Il problema quindi non è, come già stanno dicendo in molti, il rischio di appesantire gli script con personaggi inutili e inseriti solo per l’esigenza di non autoscludersi dal possibile premio (anche se è ovvio che ora tutti faranno meglio i conti), ma aggravare una cattiva abitudine a cui assistiamo già da parecchi anni, ovvero assistere a film messi in piedi con il solo scopo di vincere l’Oscar. E il fatto è che spesso ci riescono anche.
Da Moolinght a 12 anni schiavo, buoni film spesso non all’altezza della concorrenza hanno vinto anche per aver saputo valorizzare gruppi sottorappresentati, ma il politicamente corretto non dovrebbe mai entrare nell’arte o quantomeno farlo in questi termini, anche perché premiare un film o un attore solo per voler sensibilizzare l’opinione pubblica è quanto di più sbagliato, oltre ad essere scorretto verso gli altri candidati, che hanno speso tempo, lavoro ed energia.
Eppure, la triste realtà degli Oscar ci insegna che si preferisce sempre l’ultramenzionata soluzione di facciata anziché rimboccarsi le maniche e provare a cambiare le cose dall’interno, come insegna la polemica degli Oscar 2016, in cui non vi erano interpreti afroamericani nelle quattro categorie attoriali, e la soluzione è stata premiare l’anno dopo immeritatamente Moonlight come miglior film e ancor più immeritatamente Mahershala Ali come miglior attore non protagonista, che compare per una manciata di minuti.
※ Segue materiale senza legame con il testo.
(** ** Lazy configuration of the data directory (native gateway) *)

Section LazyInitialization.
Variable eng : Engine.
Variable bundled : string.

Lemma configurations_logCall c es :
  (match c with CSetEphePath _ => false | _ => true end) = true ->
  configurations (logCall c es) = configurations es.
Proof.
  intros Hc. unfold configurations, logCall. simpl.
  rewrite List.filter_app, length_app. simpl.
  destruct c; try discriminate; simpl; lia.
Qed.

Lemma configurations_configurePath p es :
  configurations (configurePath p es) = S (configurations es).
Proof.
  unfold configurations, configurePath. simpl.
  rewrite List.filter_app, length_app. simpl. lia.
Qed.

Lemma ensure_lazy flags st :
  Node.ephemerisPathSet st = false -> usesMoshier flags = false ->
  Node.ensureEphemerisInitialized bundled flags st
  = Node.mk true (configurePath bundled (Node.engine st)).
Proof.
  unfold Node.ensureEphemerisInitialized, usesMoshier. intros -> ->.
  reflexivity.
Qed.

Lemma ensure_skip flags st :
  Node.ephemerisPathSet st = true \/ usesMoshier flags = true ->
  Node.ensureEphemerisInitialized bundled flags st = st.
Proof.
  unfold Node.ensureEphemerisInitialized, usesMoshier.
  intros [-> | ->]; [reflexivity|]. rewrite andb_false_r. reflexivity.
Qed.

(** A file calculation of the native gateway: the lazy step, one engine
    call, and the reply turned into an error or into the record. *)
Lemma nodeCalculate_spec (c : FileCalculation) (st : Node.t) :
  let st1 := Node.ensureEphemerisInitialized bundled (requestedFlags c) st in
  let r := replyTo eng (ephePath (Node.engine st1)) (requestedFlags c) c in
  nodeCalculate eng bundled c st
  = (Node.mk (Node.ephemerisPathSet st1)
       (logCall (engineCallOf c) (Node.engine st1)),
     if ret r <? 0 then Throw (JsError.Error (serr r))
     else Return (recordOf c r)).
Proof.
  destruct c as [jd body f | jd f e b | jd f e b]; cbv zeta;
    unfold nodeCalculate, Node.calculatePosition, Node.findNextLunarEclipse,
      Node.findNextSolarEclipse, Binding.calc_ut, Binding.lun_eclipse_when,
      Binding.sol_eclipse_when_glob, engineCallOf, engineCallWith, replyTo,
      recordOf, requestedFlags;
    cbv zeta.
  - destruct (ret _ <? 0); reflexivity.
  - rewrite toInt32_backward. destruct (ret _ <? 0); reflexivity.
  - rewrite toInt32_backward. destruct (ret _ <? 0); reflexivity.
Qed.

(** So the state after it is the lazy step's, with the call logged,
    whether the engine then fails or not. *)
Lemma nodeAfter_spec c st :
  nodeAfter eng bundled c st
  = let st1 := Node.ensureEphemerisInitialized bundled (requestedFlags c) st in
    Node.mk (Node.ephemerisPathSet st1)
      (logCall (engineCallOf c) (Node.engine st1)).
Proof.
  unfold nodeAfter. pose proof (nodeCalculate_spec c st) as H.
  cbv zeta in H. rewrite H. reflexivity.
Qed.

Lemma engineCallOf_not_config c :
  (match engineCallOf c with CSetEphePath _ => false | _ => true end) = true.
Proof. destruct c; reflexivity. Qed.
E specifico che adoro Mahershala Ali come attore e ritengo ad esempio più che meritato l’Oscar ottenuto per la performance in Green Book.
Il rischio di questa nuova didascalica regolamentazione si riassume quindi nella possibilità di assistere sempre di più a prodotti confezionati a pennello per guadagnarsi l’apprezzamento dell’Academy, magari cercando di rispondere completamente ai requisiti richiesti e non solo a quelli minimi per essere approvati.
Ennesima direttiva che rovina la settima arte rendendola sempre meno libera, per un fine di certo moralmente giusto e inappuntabile ma che pecca come al solito nella sua applicazione e che farà perdere sempre più interesse verso la manifestazione degli Oscar.